### The data
-------
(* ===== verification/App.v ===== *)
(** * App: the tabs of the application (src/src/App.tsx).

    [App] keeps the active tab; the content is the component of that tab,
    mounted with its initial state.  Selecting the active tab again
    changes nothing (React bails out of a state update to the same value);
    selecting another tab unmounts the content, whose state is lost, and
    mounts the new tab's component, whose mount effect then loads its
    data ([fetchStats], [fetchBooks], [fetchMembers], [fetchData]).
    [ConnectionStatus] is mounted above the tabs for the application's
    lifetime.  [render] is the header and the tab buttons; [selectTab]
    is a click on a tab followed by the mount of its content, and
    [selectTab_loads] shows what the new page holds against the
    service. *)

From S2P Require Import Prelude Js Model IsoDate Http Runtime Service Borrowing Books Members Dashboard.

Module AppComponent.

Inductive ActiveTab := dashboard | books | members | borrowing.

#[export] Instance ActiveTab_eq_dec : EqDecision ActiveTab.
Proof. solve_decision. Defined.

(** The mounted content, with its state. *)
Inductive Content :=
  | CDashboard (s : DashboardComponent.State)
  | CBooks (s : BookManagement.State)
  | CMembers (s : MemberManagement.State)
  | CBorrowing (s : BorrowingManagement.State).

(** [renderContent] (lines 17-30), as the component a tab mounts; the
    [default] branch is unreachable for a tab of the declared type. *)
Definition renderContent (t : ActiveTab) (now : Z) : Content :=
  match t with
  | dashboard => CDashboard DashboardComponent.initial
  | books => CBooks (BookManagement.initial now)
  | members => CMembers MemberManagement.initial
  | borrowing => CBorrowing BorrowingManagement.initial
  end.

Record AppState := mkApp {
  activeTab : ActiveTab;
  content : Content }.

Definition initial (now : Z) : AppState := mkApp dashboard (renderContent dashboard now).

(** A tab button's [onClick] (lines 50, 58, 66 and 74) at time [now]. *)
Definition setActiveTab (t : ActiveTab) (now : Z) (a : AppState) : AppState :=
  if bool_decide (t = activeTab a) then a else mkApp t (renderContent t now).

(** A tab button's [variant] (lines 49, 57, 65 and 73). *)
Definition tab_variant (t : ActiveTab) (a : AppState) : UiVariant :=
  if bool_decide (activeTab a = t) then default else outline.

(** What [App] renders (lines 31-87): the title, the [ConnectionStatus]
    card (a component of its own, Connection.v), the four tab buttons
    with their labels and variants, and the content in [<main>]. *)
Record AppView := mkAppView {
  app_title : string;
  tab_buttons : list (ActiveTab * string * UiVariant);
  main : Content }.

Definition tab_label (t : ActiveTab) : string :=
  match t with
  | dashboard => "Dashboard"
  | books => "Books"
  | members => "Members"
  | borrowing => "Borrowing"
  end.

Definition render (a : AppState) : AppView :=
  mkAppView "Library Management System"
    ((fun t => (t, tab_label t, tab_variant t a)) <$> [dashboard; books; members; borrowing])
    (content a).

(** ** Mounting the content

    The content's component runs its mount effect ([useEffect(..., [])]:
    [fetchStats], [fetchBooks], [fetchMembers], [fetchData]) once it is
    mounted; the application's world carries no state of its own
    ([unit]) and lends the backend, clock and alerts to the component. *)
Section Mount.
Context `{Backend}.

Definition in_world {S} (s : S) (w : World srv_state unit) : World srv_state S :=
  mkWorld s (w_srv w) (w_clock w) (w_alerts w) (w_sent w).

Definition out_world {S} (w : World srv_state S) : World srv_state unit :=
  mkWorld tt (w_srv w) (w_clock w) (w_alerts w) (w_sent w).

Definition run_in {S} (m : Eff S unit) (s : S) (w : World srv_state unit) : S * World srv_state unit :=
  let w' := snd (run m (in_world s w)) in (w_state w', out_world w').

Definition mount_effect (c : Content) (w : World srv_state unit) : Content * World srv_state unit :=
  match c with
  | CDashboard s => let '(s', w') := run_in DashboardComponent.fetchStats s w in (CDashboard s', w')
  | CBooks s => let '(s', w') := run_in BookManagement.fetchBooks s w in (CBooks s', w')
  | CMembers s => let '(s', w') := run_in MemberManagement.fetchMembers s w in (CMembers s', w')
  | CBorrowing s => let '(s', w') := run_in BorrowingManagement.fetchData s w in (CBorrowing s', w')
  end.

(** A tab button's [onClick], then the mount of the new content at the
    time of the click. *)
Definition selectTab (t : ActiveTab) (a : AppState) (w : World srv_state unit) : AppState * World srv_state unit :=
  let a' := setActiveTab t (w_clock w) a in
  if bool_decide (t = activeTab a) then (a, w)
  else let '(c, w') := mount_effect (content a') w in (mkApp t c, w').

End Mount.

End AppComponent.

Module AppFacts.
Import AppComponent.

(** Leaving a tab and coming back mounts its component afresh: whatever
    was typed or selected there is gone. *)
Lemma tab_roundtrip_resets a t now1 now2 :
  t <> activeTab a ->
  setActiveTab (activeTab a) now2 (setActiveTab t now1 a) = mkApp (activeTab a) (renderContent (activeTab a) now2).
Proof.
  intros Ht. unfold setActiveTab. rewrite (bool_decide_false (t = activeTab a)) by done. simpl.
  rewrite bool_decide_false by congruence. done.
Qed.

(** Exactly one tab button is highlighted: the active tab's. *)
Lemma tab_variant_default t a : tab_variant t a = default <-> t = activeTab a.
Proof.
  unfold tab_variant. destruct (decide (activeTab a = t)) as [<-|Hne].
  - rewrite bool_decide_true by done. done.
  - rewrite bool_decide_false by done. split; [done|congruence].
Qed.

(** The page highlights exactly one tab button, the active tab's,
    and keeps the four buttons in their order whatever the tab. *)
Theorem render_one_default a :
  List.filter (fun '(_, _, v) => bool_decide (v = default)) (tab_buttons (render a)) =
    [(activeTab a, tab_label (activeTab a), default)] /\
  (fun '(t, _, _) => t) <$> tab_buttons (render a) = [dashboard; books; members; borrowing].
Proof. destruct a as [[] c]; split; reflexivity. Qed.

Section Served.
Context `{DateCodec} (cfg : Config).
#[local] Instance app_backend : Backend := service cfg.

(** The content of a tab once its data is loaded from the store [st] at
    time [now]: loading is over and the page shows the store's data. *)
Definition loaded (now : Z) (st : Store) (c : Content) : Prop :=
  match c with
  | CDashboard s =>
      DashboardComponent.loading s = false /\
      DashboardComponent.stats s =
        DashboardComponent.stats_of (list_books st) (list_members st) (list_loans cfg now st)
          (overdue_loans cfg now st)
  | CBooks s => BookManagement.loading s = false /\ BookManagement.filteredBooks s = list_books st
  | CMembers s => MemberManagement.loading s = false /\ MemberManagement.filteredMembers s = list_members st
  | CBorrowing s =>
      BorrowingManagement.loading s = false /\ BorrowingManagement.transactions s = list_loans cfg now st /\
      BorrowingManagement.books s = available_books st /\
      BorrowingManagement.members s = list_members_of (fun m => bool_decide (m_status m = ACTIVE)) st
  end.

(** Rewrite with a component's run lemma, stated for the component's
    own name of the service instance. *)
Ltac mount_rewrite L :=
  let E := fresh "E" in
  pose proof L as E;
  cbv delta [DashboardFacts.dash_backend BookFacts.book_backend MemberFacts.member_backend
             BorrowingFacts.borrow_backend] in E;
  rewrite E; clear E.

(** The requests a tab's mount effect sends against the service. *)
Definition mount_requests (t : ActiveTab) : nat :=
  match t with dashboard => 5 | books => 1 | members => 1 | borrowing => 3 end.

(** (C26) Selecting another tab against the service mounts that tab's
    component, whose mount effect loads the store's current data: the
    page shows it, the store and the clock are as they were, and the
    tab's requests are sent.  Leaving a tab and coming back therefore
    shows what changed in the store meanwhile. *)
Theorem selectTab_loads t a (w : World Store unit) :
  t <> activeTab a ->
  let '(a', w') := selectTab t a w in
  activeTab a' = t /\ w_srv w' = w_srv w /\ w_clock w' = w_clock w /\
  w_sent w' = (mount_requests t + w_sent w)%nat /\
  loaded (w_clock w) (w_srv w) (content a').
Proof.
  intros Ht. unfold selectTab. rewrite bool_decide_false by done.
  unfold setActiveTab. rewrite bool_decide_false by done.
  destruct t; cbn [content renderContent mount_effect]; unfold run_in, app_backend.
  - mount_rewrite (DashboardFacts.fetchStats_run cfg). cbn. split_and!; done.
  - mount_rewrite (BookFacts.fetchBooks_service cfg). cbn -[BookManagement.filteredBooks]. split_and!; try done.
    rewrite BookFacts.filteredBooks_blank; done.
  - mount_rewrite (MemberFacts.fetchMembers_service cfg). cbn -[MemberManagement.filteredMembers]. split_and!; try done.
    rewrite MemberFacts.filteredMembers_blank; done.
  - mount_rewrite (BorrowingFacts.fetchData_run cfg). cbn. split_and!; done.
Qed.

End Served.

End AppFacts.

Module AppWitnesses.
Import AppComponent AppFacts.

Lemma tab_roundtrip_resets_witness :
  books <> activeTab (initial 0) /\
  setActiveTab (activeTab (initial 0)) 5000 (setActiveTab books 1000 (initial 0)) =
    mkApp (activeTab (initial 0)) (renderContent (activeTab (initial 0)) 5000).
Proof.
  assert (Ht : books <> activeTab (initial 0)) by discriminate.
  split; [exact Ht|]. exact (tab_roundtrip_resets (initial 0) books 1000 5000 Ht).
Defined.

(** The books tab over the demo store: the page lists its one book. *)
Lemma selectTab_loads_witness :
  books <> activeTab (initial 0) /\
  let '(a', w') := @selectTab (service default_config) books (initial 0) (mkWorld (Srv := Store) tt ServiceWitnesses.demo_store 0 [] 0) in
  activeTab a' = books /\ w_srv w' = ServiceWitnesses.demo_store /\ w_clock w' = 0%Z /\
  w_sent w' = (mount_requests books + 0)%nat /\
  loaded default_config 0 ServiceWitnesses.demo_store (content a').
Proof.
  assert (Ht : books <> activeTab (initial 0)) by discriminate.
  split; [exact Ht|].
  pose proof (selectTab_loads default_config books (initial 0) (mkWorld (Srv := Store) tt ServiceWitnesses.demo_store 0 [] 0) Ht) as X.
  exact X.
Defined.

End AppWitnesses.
-------
### Required work
Look above for the line holding "shows what changed". Print it and every line after it, exactly, through the line holding "rewrite BookFacts.filteredBooks_blank; done.".

### Answer area
    shows what changed in the store meanwhile. *)
Theorem selectTab_loads t a (w : World Store unit) :
  t <> activeTab a ->
  let '(a', w') := selectTab t a w in
  activeTab a' = t /\ w_srv w' = w_srv w /\ w_clock w' = w_clock w /\
  w_sent w' = (mount_requests t + w_sent w)%nat /\
  loaded (w_clock w) (w_srv w) (content a').
Proof.
  intros Ht. unfold selectTab. rewrite bool_decide_false by done.
  unfold setActiveTab. rewrite bool_decide_false by done.
  destruct t; cbn [content renderContent mount_effect]; unfold run_in, app_backend.
  - mount_rewrite (DashboardFacts.fetchStats_run cfg). cbn. split_and!; done.
  - mount_rewrite (BookFacts.fetchBooks_service cfg). cbn -[BookManagement.filteredBooks]. split_and!; try done.
    rewrite BookFacts.filteredBooks_blank; done.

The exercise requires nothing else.